Светлый фон

— А правда, что кинжал его облагораживает?

Она в ответ, испуганно:

— Прикусите ваш язык! Умоляю вас!..

— Не бойтесь! Всё в порядке! Завтра мы с ним будем опять друзьями!..

Почему-то Эмили не поверила ему и покачала головой. Она — как женщина, верно, неравнодушная к Мартынову — лучше видела его. В последнее время он был как-то вздернут или озабочен чем-то. Или узнал, что она ездила в Кисловодск?..

 

И вот снова подошел к рубежу — и не знаю ответа. «Автор недавно погиб на дуэли, причины которой остались неясными» (слова, написанные лично Столыпиным).

… Скоро кончится вечер, и общество начнет расходиться, и мужчины отправятся по домам. И семеро из них (было в гостиной немногим больше, но кто-то еще застрял — вот Лев Пушкин, к примеру) выйдут вместе. Среди них будет Диков — пристав Ногайских народов, жених Аграфены Верзилиной (она же — Груша); он пока ходит в женихах, и ему тоже следует покидать дом Верзилиных вместе с гостями, но он ждет дня, когда уже не придется, — так вот, он, похоже, единственный со стороны, кто услышит объяснение двоих…

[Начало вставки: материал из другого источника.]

(** ** Kepler's equation *)

(** The loop of [calculateHeliocentricPosition] is Newton's method on
    [x - e sin x - m], in degrees.  Over a half turn that function is
    increasing and convex: at or above its root a step stays above the root
    and squares the distance to it, and a step from below lands above.  The
    starting value is within 0.9 of the root when above it, and the first
    step lands within 0.917 of it when below, which leaves nine squarings
    to come under the threshold. *)

Section KeplerFacts.
Import JS Astronomy.
Local Open Scope R_scope.

(** One pass of the loop, and the loop as [calculateHeliocentricPosition]
    starts it. *)
Lemma kepler_loop_pass (n : nat) (ecc M E : R) :
  kepler_loop (S n) ecc M E =
  if lt (Rabs (kepler_dE ecc M E)) 0.0001 then E + kepler_dE ecc M E
  else kepler_loop n ecc M (E + kepler_dE ecc M E).
Proof. reflexivity. Qed.

(** *** Sines and cosines against polynomials *)

Lemma INR_fact_values :
  INR (fact 1) = 1 /\ INR (fact 3) = 6 /\ INR (fact 5) = 120 /\
  INR (fact 7) = 5040 /\ INR (fact 9) = 362880.
Proof.
  assert (S : forall n, INR (fact (S n)) = (INR n + 1) * INR (fact n)).
  { intros n. rewrite fact_simpl, mult_INR, S_INR. reflexivity. }
  assert (F0 : INR (fact 0) = 1) by reflexivity.
  repeat split; repeat rewrite S; rewrite F0; cbn [INR]; lra.
Qed.

Lemma sin_lb_value (a : R) :
  sin_lb a = a - a ^ 3 / 6 + a ^ 5 / 120 - a ^ 7 / 5040.
Proof.
  destruct INR_fact_values as (F1 & F3 & F5 & F7 & _).
  unfold sin_lb, sin_approx, sin_term.
  cbn [sum_f_R0 Nat.mul Nat.add].
  rewrite F1, F3, F5, F7. field.
Qed.

Lemma sin_ub_value (a : R) :
  sin_ub a = a - a ^ 3 / 6 + a ^ 5 / 120 - a ^ 7 / 5040 + a ^ 9 / 362880.
Proof.
  destruct INR_fact_values as (F1 & F3 & F5 & F7 & F9).
  unfold sin_ub, sin_approx, sin_term.
  cbn [sum_f_R0 Nat.mul Nat.add].
  rewrite F1, F3, F5, F7, F9. field.
Qed.

Lemma PI_gt_3 : 3 < PI.
Proof. pose proof PI2_3_2. lra. Qed.

Lemma sin_values :
  0.2955 <= sin 0.3 /\ 0.5646 <= sin 0.6 /\
  sin 0.823 <= 0.7333 /\ sin 1.123 <= 0.9015.
Proof.
  pose proof PI_gt_3 as Hpi.
  repeat split.
  - destruct (SIN 0.3) as [H1 _]; [lra | lra |].
    rewrite sin_lb_value in H1. lra.
  - destruct (SIN 0.6) as [H1 _]; [lra | lra |].
    rewrite sin_lb_value in H1. lra.
  - destruct (SIN 0.823) as [_ H1]; [lra | lra |].
    rewrite sin_ub_value in H1. lra.
  - destruct (SIN 1.123) as [_ H1]; [lra | lra |].
    rewrite sin_ub_value in H1. lra.
Qed.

Разговор дошел до нас не от него самого, но через его племянника. То есть прошел через многие уста — к тому же спустя много лет. Мы можем только догадываться и некоторые детали считать достоверными более или менее…

Скорей всего, разговаривали на «ты» — иначе уж совсем глупо… Они знают друг друга почти с детства.

— Сколько раз я просил тебя оставить свои шутки при дамах!.. Ты мне мешаешь жить, понимаешь или нет?

— Наверное, нет, потому что ты мне нисколько не мешаешь!..

— Я могу потребовать удовлетворения!..

— Можешь. Только советую тебе отправиться в арсенал и сразу взять пушку! Тогда ты уж точно не промахнешься!..

Намек на пушку, который доходит к нам от Дикова, скорей всего, верен… Мартынов, считалось, плохо стреляет. (Он после этим оправдывался: мол, все вышло случайно.)

Роковое «Я вызываю тебя!» Мартынова прозвучало почти сразу за словами про «пушку». Мартынов мог счесть, что это — еще одно оскорбление.

 

Дальше понятно. Лермонтов возвращается домой и сообщает всё Столыпину. (Которого явно у Верзилиных не было в тот вечер.)

Монго устраивает скандал. Впервые в жизни, кажется, они ссорятся — и достаточно крепко. И все исследователи, которые пытаются отыскать брешь между ними более раннюю: «Столыпин устал от Лермонтова»; «Столыпин отошел от Лермонтова» или «он вообще не понимал Лермонтова» — и так далее, — не видят, что расхождение было одно — и лишь в этот момент.

Ну в самом деле. Он, Монго, поехал с Лермонтовым в надежде как-то оберечь его. Он тоже напуган гаданьем Кирхгофши. Потому согласился, кстати, повернуть на Пятигорск. Он чуток и ощущает, что вокруг друга начинают сгущаться тени… Он мог быть сейчас в Петербурге и крутиться подле своей Александрин, будь она неладна! А без нее ему совсем невмоготу.